**Dataset content:**
(* ===== verification/Floats.v ===== *)
(** * f64

    Rust's [f64], as the Standard Library specifies binary64, with the casts
    that the prices and fees of the clients go through; integers below 2^53 pass
    through it unchanged. *)

From S2P Require Import Prelude.
From Stdlib Require Import SpecFloat.
Open Scope Z_scope.

Abbreviation f64 := spec_float.
(** [as f64], [*] and [+]: rounded to the nearest, ties to even. *)
Definition f64_of_Z (z : Z) : f64 := binary_normalize 53 1024 z 0 false.
Definition f64_mul : f64 -> f64 -> f64 := SFmul 53 1024.
Definition f64_add : f64 -> f64 -> f64 := SFadd 53 1024.
(** A decimal literal [n / d]. *)
Definition f64_lit (n d : Z) : f64 := SFdiv 53 1024 (f64_of_Z n) (f64_of_Z d).
(** [as] a w-bit unsigned integer: towards zero, saturating, 0 for a NaN. *)
Definition f64_as (w : Z) (x : f64) : Z :=
  match x with
  | S754_zero _ | S754_nan | S754_infinity true | S754_finite true _ _ => 0
  | S754_infinity false => 2 ^ w - 1
  | S754_finite false m e => Z.min (2 ^ w - 1) (Z.shiftl (Zpos m) e)
  end.

Lemma f64_as_width w x : 0 <= w -> in_width w (f64_as w x).
Proof.
  intros Hw. unfold in_width. assert (0 < 2 ^ w) by (apply Z.pow_pos_nonneg; lia).
  destruct x as [s|[]| |[] m e]; cbn [f64_as]; try lia.
  assert (0 <= Z.shiftl (Zpos m) e) by (apply Z.shiftl_nonneg; lia). lia.
Qed.

(** ** Exact integers *)

Lemma digits2_log2 p : Zpos (digits2_pos p) = Z.log2 (Zpos p) + 1.
Proof.
  induction p as [p IH|p IH|]; cbn [digits2_pos]; [..|done]; rewrite Pos2Z.inj_succ, IH.
  - change (Zpos p~1) with (2 * Zpos p + 1). rewrite Z.log2_succ_double; lia.
  - change (Zpos p~0) with (2 * Zpos p). rewrite Z.log2_double; lia.
Qed.

Lemma iter_xO m d : Zpos (Pos.iter xO m d) = Zpos m * 2 ^ Zpos d.
Proof.
  induction d as [|d IH] using Pos.peano_ind; [cbn; lia|].
  rewrite Pos.iter_succ, Pos2Z.inj_xO, IH, Pos2Z.inj_succ, Z.pow_succ_r by lia. lia.
Qed.

(** A mantissa of 53 bits needs no shift, and no rounding. *)
Lemma shr_normal m e :
  digits2_pos m = 53%positive -> -1074 <= e ->
  shr_fexp 53 1024 (Zpos m) e loc_Exact = ({| shr_m := Zpos m; shr_r := false; shr_s := false |}, e).
Proof.
  intros Hd He. unfold shr_fexp, shr, fexp, emin, Zdigits2. rewrite Hd.
  by replace (Z.max (53 + e - 53) (3 - 1024 - 53) - e) with 0 by lia.
Qed.

Lemma round_normal s m e :
  digits2_pos m = 53%positive -> -1074 <= e <= 971 ->
  binary_round_aux 53 1024 s (Zpos m) e loc_Exact = S754_finite s m e.
Proof.
  intros Hd He. unfold binary_round_aux. rewrite shr_normal by (done || lia).
  cbn [shr_m loc_of_shr_record round_nearest_even]. rewrite shr_normal by (done || lia).
  cbn [shr_m]. by destruct (Z.leb_spec e (1024 - 53)); [|lia].
Qed.

(** The representation of an integer below 2^53. *)
Lemma f64_of_Z_normal z :
  0 < z < 2 ^ 53 -> exists m, f64_of_Z z = S754_finite false m (Z.log2 z - 52) /\
    digits2_pos m = 53%positive /\ Zpos m = z * 2 ^ (52 - Z.log2 z) /\ 0 <= Z.log2 z <= 52.
Proof.
  intros Hz. assert (Hl : 0 <= Z.log2 z <= 52) by (split; [apply Z.log2_nonneg|apply Z.lt_succ_r, Z.log2_lt_pow2; lia]).
  destruct z as [|p|p]; try lia. cbn [f64_of_Z binary_normalize]. unfold binary_round, fexp, emin, shl_align.
  rewrite digits2_log2.
  replace (Z.max (Z.log2 (Zpos p) + 1 + 0 - 53) (3 - 1024 - 53) - 0) with (Z.log2 (Zpos p) - 52) by lia.
  replace (Z.max (Z.log2 (Zpos p) + 1 + 0 - 53) (3 - 1024 - 53)) with (Z.log2 (Zpos p) - 52) by lia.
  destruct (Z.log2 (Zpos p) - 52) as [|d|d] eqn:Ed; [|lia|].
  - exists p. assert (Hd : digits2_pos p = 53%positive) by (pose proof (digits2_log2 p); lia).
    rewrite round_normal by (done || lia). split_and!; [done..| |lia|lia].
    replace (52 - Z.log2 (Zpos p)) with 0 by lia. lia.
  - assert (Hm : Zpos (Pos.iter xO p d) = Zpos p * 2 ^ (52 - Z.log2 (Zpos p))).
    { rewrite iter_xO. do 2 f_equal. lia. }
    assert (Hd : digits2_pos (Pos.iter xO p d) = 53%positive).
    { pose proof (digits2_log2 (Pos.iter xO p d)) as Hg. rewrite Hm, Z.log2_mul_pow2 in Hg by lia. lia. }
    exists (Pos.iter xO p d). rewrite round_normal by (done || lia). done.
Qed.

Lemma f64_of_Z_exact w z : 0 <= z < 2 ^ 53 -> z < 2 ^ w -> f64_as w (f64_of_Z z) = z.
Proof.
  intros Hz Hw. destruct (decide (z = 0)) as [->|Hne]; [done|].
  destruct (f64_of_Z_normal z ltac:(lia)) as (m & -> & _ & Hm & Hl). cbn [f64_as].
  rewrite Hm. replace (Z.log2 z - 52) with (- (52 - Z.log2 z)) by lia.
  rewrite Z.shiftl_opp_r, Z.shiftr_div_pow2, Z.div_mul by (lia || apply Z.pow_nonzero; lia). lia.
Qed.

(** Multiplying by 1.0 changes nothing. *)
Lemma f64_mul_one z : 0 <= z < 2 ^ 53 -> f64_mul (f64_of_Z z) (f64_of_Z 1) = f64_of_Z z.
Proof.
  intros Hz. destruct (decide (z = 0)) as [->|Hne]; [done|].
  destruct (f64_of_Z_normal z ltac:(lia)) as (m & -> & Hd & _ & Hl).
  change (f64_of_Z 1) with (S754_finite false 4503599627370496 (-52)).
  unfold f64_mul, SFmul. cbn [xorb]. set (e := Z.log2 z - 52).
  assert (Hs : shr_fexp 53 1024 (Zpos (m * 4503599627370496)) (e + -52) loc_Exact =
    ({| shr_m := Zpos m; shr_r := false; shr_s := false |}, e)).
  { assert (Hdig : Zdigits2 (Zpos (m * 4503599627370496)) = 105).
    { cbn [Zdigits2]. rewrite digits2_log2, Pos2Z.inj_mul.
      change (Zpos 4503599627370496) with (2 ^ 52). rewrite Z.log2_mul_pow2 by lia.
      pose proof (digits2_log2 m) as Hg. rewrite Hd in Hg. lia. }
    unfold shr_fexp. rewrite Hdig. unfold fexp, emin.
    replace (Z.max (105 + (e + -52) - 53) (3 - 1024 - 53) - (e + -52)) with 52 by lia.
    cbn [shr]. f_equal; [|lia]. rewrite Pos.mul_comm. reflexivity. }
  unfold binary_round_aux. rewrite Hs. cbn [shr_m loc_of_shr_record round_nearest_even].
  rewrite shr_normal by (done || lia). cbn [shr_m]. by destruct (Z.leb_spec e (1024 - 53)); [|lia].
Qed.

**What to do:** Check each line of the data for the string "exists" and state how many lines contain it, without any other output.

**Answer to the problem:** 3